De-mystifying Multimodal Learning: <br> Enabiling Vision in Language Models

Matteo Nulli

🤗 Comunity Article, 📝 Blogpost

Introduction

In this first installment of our series, De-mystifying Multimodal Learning, we break down the mechanics of how images become language-compatible vectors. To truly understand how a Large Language Model (LLM) “sees”, we must look at the mathematics defining the problem, the training objectives that align vision and text, and the specific architectural steps that process raw pixels, introducing Vision Language Models (VLMs).

VLM Architecture — Figure 1: Adaptation of Figure from LLaVA-OneVision (Li et al., 2024), serving as an overview the VLM architectural process.

We will therefore cover:

Mathematical Formulation: The theoretical foundation and formal definitions of VLMs.

Vision Enocoder Breakdown: A detailed overview of the image processing operated by the ViT-CLIP based Vision Encoders.

Contrastive Learning: Uncovering how CLIP models learn to algin the images and text representations into the same space.

VLM Architecture and Flow: Putting it all together, diving deep in the architectural components of VLMs, detailing the birth of Visual Tokens, the source of sigths for LLMs.

Mathematical Formulation

To understand Vision-Language Models (VLMs), we first need to define the notation and the transformation pipeline formally.

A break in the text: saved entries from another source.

(* ===== verification/CopyVm.v ===== *)
(** * Copying an address space (vm.c: setupkvm, copyuvm)

    [fork] gives the child a page table of its own, with the kernel's
    mappings, and a copy of every user page.  The proof follows [Paging]: the
    pages of the parent are outside of the child's page table, so nothing
    [copyuvm] does to the child changes them.

    The result: the child reads what the parent reads at every user address,
    from pages that the parent does not have. *)
From S2P Require Import Prelude State Sync CString Print Kalloc Dll Bio Cache Log Fs Vm Paging.

Section copy.
Context (kend kdata : Z).
Context (Hdata : kdata `mod` PGSIZE = 0) (Hlink : KERNLINK < kdata < KERNBASE + PHYSTOP).
Implicit Types (m : mem) (l : list Z).
Notation page_ok := (page_ok kend).
Notation uses := (uses kend).
Notation plain := (plain kend).
Notation tables_ok := (tables_ok kend).

(** ** The kernel's mappings *)

(** The entries of a range, mapped to [pa]. *)
Definition maps_range m m' (pgdir a b pa f : Z) : Prop :=
  ∀ va, is_u32 va → entry m' pgdir va =
    if in_area a (b - a) va then pa + (va - va `mod` PGSIZE - a) + f else entry m pgdir va.

Lemma mappages_range pgdir perm f a size pa env s l : Z.lor perm PTE_P = f → 0 ≤ f < PGSIZE →
  a `mod` PGSIZE = 0 → size `mod` PGSIZE = 0 → 0 ≤ a → 0 < size → a + size ≤ 4294967296 →
  pa `mod` PGSIZE = 0 → 0 ≤ pa → pa + size ≤ 4294967296 →
  LkKmem ∉ k_locks s → free_list kend s l → tables_ok (k_mem s) pgdir l →
  (tables_for pgdir (k_mem s) a (a + size - PGSIZE) ≤ length l)%nat →
  (∀ x, a ≤ x < a + size → has (entry (k_mem s) pgdir x) PTE_P = false) →
  ∃ s' l', mappages pgdir a size pa perm env s = Done 0 s' env ∧
    uses pgdir (tables_for pgdir (k_mem s) a (a + size - PGSIZE)) s l s' l' ∧
    maps_range (k_mem s) (k_mem s') pgdir a (a + size) pa f.
Proof.
  intros Hf Hfr Ha Hz H0 Hs H1 Hp Hp0 Hp1 Hl F T Hlen Hno. assert (P4 : PGSIZE = 4096) by done.
  assert (Ea : PGROUNDDOWN a = a) by (rewrite PGROUNDDOWN_eq, Ha; lia).
  assert (El : PGROUNDDOWN (a + size - 1) = a + size - PGSIZE).
  { rewrite PGROUNDDOWN_eq. clear -Ha Hz P4. rewrite P4 in *. Z.to_euclidean_division_equations. lia. }
  assert (En : PGSIZE * Z.of_nat (S (Z.to_nat ((a + size - PGSIZE - a) / PGSIZE))) = size).
  { clear -Hz Hs P4. rewrite P4 in *. Z.to_euclidean_division_equations. lia. }
  destruct (mappages_ok kend pgdir perm f Hf Hfr a size pa env s l) as (s' & l' & E & U & M);
    rewrite ?Ea, ?El, ?En in *; try done.
  exists s', l'. split; [done|]. split; [done|]. intros va Hva. rewrite M, En by done.
  by replace (a + size - a) with size by lia.
Qed.

(** What every page table has above [KERNBASE]. *)
Definition kernel_entry (va : Z) : Z :=
  let p := va - va `mod` PGSIZE in
  if in_area KERNBASE EXTMEM va then p - KERNBASE + 3
  else if in_area KERNLINK (kdata - KERNLINK) va then p - KERNBASE + 1
  else if in_area kdata (KERNBASE + PHYSTOP - kdata) va then p - KERNBASE + 3
  else if in_area DEVSPACE (4294967296 - DEVSPACE) va then p + 3
  else 0.

(** A zeroed page as a page directory: nothing is mapped. *)
Lemma fresh_directory env s d l : LkKmem ∉ k_locks s → free_list kend s (d :: l) →
  ∃ s1, kalloc env s = Done d s1 env ∧
    let s' := s1 <| k_mem ::= λ m, KString.memset m d 0 PGSIZE |> in
    s' = s <| k_mem := k_mem s' |> <| k_freelist := k_freelist s' |> ∧
    free_list kend s' l ∧ tables_ok (k_mem s') d l ∧
    (∀ va, is_u32 va → entry (k_mem s') d va = 0) ∧ (∀ i, 0 ≤ i < 1024 → present (k_mem s') d i = false) ∧
    (∀ w, page_ok w → w ∉ d :: l → plain (k_mem s') d l w ∧ unchanged (k_mem s) (k_mem s') w).
Proof.
  intros Hl F. destruct (kalloc_spec kend env s (d :: l) Hl F) as (s1 & E1 & Es & F1). exists s1. split; [done|].
  intros s'. assert (Em : k_mem s' = KString.memset (k_mem s) d 0 PGSIZE) by (unfold s'; by rewrite Es).
  assert (Es' : s' = s <| k_mem := k_mem s' |> <| k_freelist := k_freelist s' |>) by (unfold s'; rewrite Es; kext).
  assert (Es1 : s' = s1 <| k_mem := k_mem s' |> <| k_freelist := k_freelist s1 |>) by kext.
  assert (Em1 : k_mem s1 = k_mem s) by (by rewrite Es). clearbody s'.
  destruct F as [_ Fn Fp]. apply NoDup_cons in Fn as [Fn _]. apply Forall_cons in Fp as [Hd Fp]. rewrite Forall_forall in Fp.
  assert (U : ∀ w, page_ok w → w ≠ d → unchanged (k_mem s) (k_mem s') w).
  { intros w Hw Hne. rewrite Em. by apply (unchanged_memset kend). }
  assert (P : ∀ i, 0 ≤ i < 1024 → present (k_mem s') d i = false).
  { intros i Hi. unfold present, pde, ld4. rewrite Em, !memset_spec by done. change PGSIZE with 4096.
    area; try lia. done. }
  split; [done|]. split; [|split; [|split; [|split; [done|]]]].
  - rewrite Es1. apply free_list_mem; [done| |done]. intros w Hw. rewrite Em1. apply U; [by apply Fp|]. by intros ->.
  - split; [done|done|..].
    + intros i Hi Hp. by rewrite P in Hp.
    + intros i j Hi _ Hp. by rewrite P in Hp.
  - intros va Hva. unfold entry. by rewrite P by apply PDX_eq, Hva.
  - intros w Hw Hn. apply not_elem_of_cons in Hn as [Hn Hn']. split; [|by apply U].
    split; [done..|]. intros i Hi Hp. by rewrite P in Hp.
Qed.

Lemma entry_present m pgdir va : entry m pgdir va ≠ 0 → cost m pgdir (PDX va) = 0%nat.
Proof. unfold entry, cost. by destruct (present m pgdir (PDX va)). Qed.

Lemma PDX_mono a b : 0 ≤ a ≤ b → b < 4294967296 → PDX a ≤ PDX b.
Proof.
  intros H1 H2. rewrite (proj1 (PDX_eq a ltac:(unfold is_u32; lia))), (proj1 (PDX_eq b ltac:(unfold is_u32; lia))).
  apply Z.div_le_mono; lia.
Qed.

(** The kernel's mappings below [b] are there, and nothing else. *)
Definition mapped_to m (d b : Z) : Prop := ∀ va, is_u32 va → entry m d va = if va <? b then kernel_entry va else 0.

Definition staged (d b : Z) (n : nat) (s0 : kstate) l0 (s : kstate) l : Prop :=
  LkKmem ∉ k_locks s0 ∧ uses d n s0 l0 s l ∧ mapped_to (k_mem s) d b.

Lemma setup_stage d k f env s0 l0 s l size b n c : staged d b n s0 l0 s l →
  size = u32 (km_end k - km_start k) → Z.lor (km_perm k) PTE_P = f → 0 ≤ f < PGSIZE →
  km_virt k `mod` PGSIZE = 0 → size `mod` PGSIZE = 0 → 0 ≤ b ≤ km_virt k → 0 < size → km_virt k + size ≤ 4294967296 →
  km_start k `mod` PGSIZE = 0 → 0 ≤ km_start k → km_start k + size ≤ 4294967296 →
  (∀ va, b ≤ va < km_virt k → kernel_entry va = 0) →
  (∀ va, km_virt k ≤ va < km_virt k + size → kernel_entry va = km_start k + (va - va `mod` PGSIZE - km_virt k) + f) →
  (tables_for d (k_mem s) (km_virt k) (km_virt k + size - PGSIZE) ≤ c)%nat → (n + c ≤ length l0)%nat →
  ∃ s' l', (∀ ks, setup_maps kend d (k :: ks) env s = setup_maps kend d ks env s') ∧
    staged d (km_virt k + size) (n + c) s0 l0 s' l'.
Proof.
  intros (Hl & U0 & Hb) Hz Hf Hfr H1 H2 H3 H4 H5 H6 H7 H8 Hk0 Hk Hc Hc'. pose proof (uses_length _ _ _ _ _ _ _ U0).
  destruct (mappages_range d (km_perm k) f (km_virt k) (u32 (km_end k - km_start k)) (km_start k) env s l)
    as (s' & l' & E & U & M); rewrite <-?Hz in *; try done; try lia.
  { by rewrite (uses_locks _ _ _ _ _ _ _ U0). }
  { apply U0. }
  { apply U0. }
  { intros x Hx. rewrite Hb by (unfold is_u32; lia). by rewrite (proj2 (Z.ltb_ge _ _)) by lia. }
  exists s', l'. split; [|split; [done|split; [eapply uses_weaken; [exact (uses_trans _ _ _ _ _ _ _ _ _ _ U0 U)|lia]|]]].
  { intros ks. cbn [setup_maps]. rewrite <-Hz. run E. done. }
  intros va Hva. rewrite M, Hb by done.
  area; destruct (Z.ltb_spec va (km_virt k + size)), (Z.ltb_spec va b); try lia; try done.
  - symmetry. apply Hk. lia.
  - symmetry. apply Hk0. lia.
Qed.

Ltac consts := unfold KERNLINK, KERNBASE, EXTMEM, PHYSTOP, DEVSPACE in *.
Lemma kernel_entry_range va : kernel_entry va =
  let p := va - va `mod` PGSIZE in
  if va <? KERNBASE then 0 else if va <? KERNLINK then p - KERNBASE + 3 else if va <? kdata then p - KERNBASE + 1
  else if va <? KERNBASE + PHYSTOP then p - KERNBASE + 3 else if va <? DEVSPACE then 0
  else if va <? 4294967296 then p + 3 else 0.
Proof.
  unfold kernel_entry. cbv zeta. clear Hdata. consts.
  repeat match goal with |- context [?x <? ?y] => destruct (Z.ltb_spec x y) end; area; try lia.
Qed.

Let \( \mathbf{X} \in \mathbb{R}^{C \times H\times W} \) be an image and \( t \in \Sigma \) be a language instruction input, where \( \Sigma \) is the input space of character sequences. Let \( s_{\theta, \gamma, \phi} \) be an VLM parametrized by \( \theta, \gamma, \phi \). We define \( f_{v\theta} \) as a contrastively pre-trained Vision Encoder model:

\[f_{v\theta}: \mathbb{R}^{C \times H \times W} \rightarrow \mathbb{R}^{V \times F},\]

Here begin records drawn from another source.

(* ===== verification/File.v ===== *)
(** * Open files and pipes (file.c, pipe.c)

    The open-file table [k_ftable], and pipes.  A pipe lives in a page from
    the page allocator and is known by the address of that page; its fields
    are the entry of [k_pipes] for that address.  [fileread], [piperead] and
    [filestat] return the data they copy out together with their result. *)
From S2P Require Import Prelude State Sync CString Print Kalloc Dll Bio Cache Log Fs Vm.

Definition PIPESIZE : Z := 512.

Definition pipe_zero : pipe := Pipe [] 0 0 false false.
Definition get_pipe (s : kstate) (p : Z) : pipe := default pipe_zero (k_pipes s !! p).
Definition upd_pipe (p : Z) (f : pipe → pipe) : KM unit := modify (λ s, s <| k_pipes ::= alter f p |>).

(** ** file.c: the table *)
Fixpoint free_file (tab : list file) (i : nat) : option nat :=
  match tab with
  | [] => None
  | f :: tab => if f_ref f =? 0 then Some i else free_file tab (S i)
  end.

Definition filealloc : KM (option nat) :=
  acquire LkFtable ;;
  tab <- gets k_ftable ;;
  match free_file tab 0 with
  | Some i =>
      upd_file i (λ f, f <| f_ref := 1 |>) ;;
      release LkFtable ;;
      ret (Some i)
  | None =>
      release LkFtable ;;
      ret None
  end.

Definition filedup (f : nat) : KM nat :=
  acquire LkFtable ;;
  ff <- gets (λ s, get_file s f) ;;
  if f_ref ff <? 1 then panic "filedup" else
  upd_file f (λ f, f <| f_ref ::= λ r, r + 1 |>) ;;
  release LkFtable ;;
  ret f.

(** A pointer that may be null, dereferenced. *)
Definition deref {A} (p : option A) : KM A := match p with Some a => ret a | None => panic "trap" end.

Section file.
Context (kend : Z) `{Devsw}.

(** ** pipe.c *)
Definition pipeclose (p : Z) (writable : bool) : KM unit :=
  acquire (LkPipe p) ;;
  (if writable then
     upd_pipe p (λ pi, pi <| pi_writeopen := false |>) ;;
     wakeup (ChNread p)
   else
     upd_pipe p (λ pi, pi <| pi_readopen := false |>) ;;
     wakeup (ChNwrite p)) ;;
  pi <- gets (λ s, get_pipe s p) ;;
  if negb (pi_readopen pi) && negb (pi_writeopen pi) then
    release (LkPipe p) ;;
    modify (λ s, s <| k_pipes ::= delete p |>) ;;
    kfree kend p
  else release (LkPipe p).

Definition fileclose `{Driver} (f : nat) : KM unit :=
  acquire LkFtable ;;
  ff <- gets (λ s, get_file s f) ;;
  if f_ref ff <? 1 then panic "fileclose" else
  upd_file f (λ f, f <| f_ref ::= λ r, r - 1 |>) ;;
  ff <- gets (λ s, get_file s f) ;;
  if 0 <? f_ref ff then release LkFtable else
  upd_file f (λ f, f <| f_ref := 0 |> <| f_type := FD_NONE |>) ;;
  release LkFtable ;;
  match f_type ff with
  | FD_PIPE => pipeclose (f_pipe ff) (f_writable ff)
  | FD_INODE =>
      begin_op ;;
      ip <- deref (f_ip ff) ;;
      iput ip ;;
      end_op
  | FD_NONE => ret tt
  end.

Definition pipealloc_bad `{Driver} (p : Z) (f0 f1 : option nat) : KM (option (nat * nat)) :=
  when (negb (p =? 0)) (kfree kend p) ;;
  match f0 with Some f => fileclose f | None => ret tt end ;;
  match f1 with Some f => fileclose f | None => ret tt end ;;
  ret None.

(** [None] is the result -1. *)
Definition pipealloc `{Driver} : KM (option (nat * nat)) :=
  f0 <- filealloc ;;
  match f0 with
  | None => pipealloc_bad 0 None None
  | Some f0 =>
      f1 <- filealloc ;;
      match f1 with
      | None => pipealloc_bad 0 (Some f0) None
      | Some f1 =>
          p <- kalloc ;;
          if p =? 0 then pipealloc_bad 0 (Some f0) (Some f1) else
          modify (λ s, s <| k_pipes ::= insert p (Pipe (load_bytes (k_mem s) (p + 52) 512) 0 0 true true) |>) ;;
          upd_file f0 (λ f, f <| f_type := FD_PIPE |> <| f_readable := true |> <| f_writable := false |>
                              <| f_pipe := p |>) ;;
          upd_file f1 (λ f, f <| f_type := FD_PIPE |> <| f_readable := false |> <| f_writable := true |>
                              <| f_pipe := p |>) ;;
          ret (Some (f0, f1))
      end
  end.

(** The wait of [pipewrite] for room: [false] when there will be none. *)
Definition pipe_room (p : Z) : KM bool :=
  sleep_loop
    (pi <- gets (λ s, get_pipe s p) ;;
     if negb (pi_nwrite pi =? u32 (pi_nread pi + PIPESIZE)) then ret (Some true) else
     killed <- (if negb (pi_readopen pi) then ret true else mykilled) ;;
     if killed : bool then ret (Some false) else
     wakeup (ChNread p) ;;
     ret None)
    (ChNwrite p) (LkPipe p).

Definition pipe_put (p : Z) (c : Z) : KM unit :=
  upd_pipe p (λ pi, pi <| pi_data ::= <[Z.to_nat (pi_nwrite pi `mod` PIPESIZE) := c]> |>
                       <| pi_nwrite := u32 (pi_nwrite pi + 1) |>).

Fixpoint pipewrite_from (p : Z) (addr : list Z) (n : Z) : KM Z :=
  match addr with
  | [] =>
      wakeup (ChNread p) ;;
      release (LkPipe p) ;;
      ret n
  | c :: addr =>
      ok <- pipe_room p ;;
      if ok : bool then pipe_put p c ;; pipewrite_from p addr n
      else release (LkPipe p) ;; ret (-1)
  end.
(** [addr] holds the [n] bytes to write. *)
Definition pipewrite (p : Z) (addr : list Z) (n : Z) : KM Z :=
  acquire (LkPipe p) ;;
  pipewrite_from p (take (Z.to_nat n) addr) n.

(** The wait of [piperead] for data: [false] when the reader was killed. *)
Definition pipe_data (p : Z) : KM bool :=
  sleep_loop
    (pi <- gets (λ s, get_pipe s p) ;;
     if negb ((pi_nread pi =? pi_nwrite pi) && pi_writeopen pi) then ret (Some true) else
     killed <- mykilled ;;
     if killed : bool then ret (Some false) else ret None)
    (ChNread p) (LkPipe p).

Fixpoint pipe_get (n : nat) (p : Z) : KM (list Z) :=
  match n with
  | O => ret []
  | S n =>
      pi <- gets (λ s, get_pipe s p) ;;
      if pi_nread pi =? pi_nwrite pi then ret [] else
      let c := pi_data pi !!! Z.to_nat (pi_nread pi `mod` PIPESIZE) in
      upd_pipe p (λ pi, pi <| pi_nread := u32 (pi_nread pi + 1) |>) ;;
      l <- pipe_get n p ;;
      ret (c :: l)
  end.

Definition piperead (p : Z) (n : Z) : KM (Z * list Z) :=
  acquire (LkPipe p) ;;
  ok <- pipe_data p ;;
  if negb ok then release (LkPipe p) ;; ret (-1, []) else
  l <- pipe_get (Z.to_nat n) p ;;
  wakeup (ChNwrite p) ;;
  release (LkPipe p) ;;
  ret (Z.of_nat (length l), l).

(** ** file.c: metadata, reading and writing *)
Definition filestat `{Driver} (f : nat) : KM (option stat) :=
  ff <- gets (λ s, get_file s f) ;;
  match f_type ff with
  | FD_INODE =>
      ilock (f_ip ff) ;;
      ip <- deref (f_ip ff) ;;
      st <- stati ip ;;
      iunlock (f_ip ff) ;;
      ret (Some st)
  | FD_NONE | FD_PIPE => ret None
  end.

Definition fileread `{Driver} (f : nat) (n : Z) : KM (Z * list Z) :=
  ff <- gets (λ s, get_file s f) ;;
  if negb (f_readable ff) then ret (-1, []) else
  match f_type ff with
  | FD_PIPE => piperead (f_pipe ff) n
  | FD_INODE =>
      ilock (f_ip ff) ;;
      ip <- deref (f_ip ff) ;;
      off <- gets (λ s, f_off (get_file s f)) ;;
      r <- readi ip off (u32 n) ;;
      when (0 <? r.1) (upd_file f (λ f, f <| f_off ::= λ o, u32 (o + r.1) |>)) ;;
      iunlock (f_ip ff) ;;
      ret r
  | FD_NONE => panic "fileread"
  end.

(** [int max = ((MAXOPBLOCKS-1-1-2) / 2) * 512;] *)
Definition write_max : Z := ((MAXOPBLOCKS - 1 - 1 - 2) / 2) * 512.

(** The loop of [filewrite]; the result is the final value of [i].  Every
    round but a failing one writes at least one byte. *)
Fixpoint filewrite_from `{Driver} (fuel : nat) (f : nat) (addr : list Z) (i n : Z) : KM Z :=
  if i <? n then
    match fuel with
    | O => diverge
    | S fuel =>
        let n1 := if write_max <? n - i then write_max else n - i in
        begin_op ;;
        ff <- gets (λ s, get_file s f) ;;
        ilock (f_ip ff) ;;
        ip <- deref (f_ip ff) ;;
        off <- gets (λ s, f_off (get_file s f)) ;;
        r <- writei ip (take (Z.to_nat n1) addr) off n1 ;;
        when (0 <? r) (upd_file f (λ f, f <| f_off ::= λ o, u32 (o + r) |>)) ;;
        iunlock (f_ip ff) ;;
        end_op ;;
        if r <? 0 then ret i else
        if negb (r =? n1) then panic "short filewrite" else
        filewrite_from fuel f (drop (Z.to_nat r) addr) (i + r) n
    end
  else ret i.

Definition filewrite `{Driver} (f : nat) (addr : list Z) (n : Z) : KM Z :=
  ff <- gets (λ s, get_file s f) ;;
  if negb (f_writable ff) then ret (-1) else
  match f_type ff with
  | FD_PIPE => pipewrite (f_pipe ff) addr n
  | FD_INODE =>
      i <- filewrite_from (Z.to_nat n) f addr 0 n ;;
      ret (if i =? n then n else -1)
  | FD_NONE => panic "filewrite"
  end.
End file.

where \( V \) is the number of visual tokens and \( F \) is their hidden size. \( f_{t\theta’} \) represents the corresponding Text Encoder used during the pre-training phase.

To bridge the gap between vision and language, we use a connector \( m_\gamma: \mathbb{R}^{V \times F} \rightarrow \mathbb{R}^{V \times D} \), typically a Multi-Layer Perceptron (MLP). The token vocabulary for the model is defined as:

\[\mathcal{V}\;=\;\mathcal{V}_{\text{vision}}\;\cup\;\mathcal{V}_{\text{text}}\]

The Large Language Model itself is defined as:

\[g_{\phi}\;:=\;\mathcal{D}_d\;\circ\;\operatorname{softmax}\;\circ\;F_{\phi'}\;\;:\;\mathbb{R}^{J\times D}\;\longrightarrow\;\mathcal{V}^{J}, \qquad \phi=\bigl(\phi',d\bigr),\]

where \( F_{\phi’} \) is the transformer that produces logits, and \( \mathcal{D}d \) is a decoding operator (such as greedy, top- \( k \), or nucleus sampling) with hyper-parameters \( d \). Thus, \( g{\phi} \) maps an embedded input token sequence to an output token sequence.

Vision Enocoder Breakdown

Now that we have established the mathematical setting, let’s look at the architectural implementation of the Vision Encoder \( f_{v\theta} \), visually represented in Figure 2. Practically, the processing flow of \( f_{v\theta} \) is broken down into the following steps:

1. Patch Partitioning

The first step is breaking the high-resolution image \( \mathbf{X} \) into a grid of fixed-size patches.Assuming our image has \( 336 \times 336 \) pixels and we use a patch size of \( P=14 \), standard \( ^{*} \) vision encoders divide the image into \( 24 \times 24 = 576 \) distinct squares. Mathematically, the image is reshaped from \( \mathbf{X} \in \mathbb{R}^{C \times H \times W} \) into a sequence of flattened 2D patches \( \mathbf{x}_p \in \mathbb{R}^{N \times (P^2 \cdot C)} \), where \( N \) is the total number of patches.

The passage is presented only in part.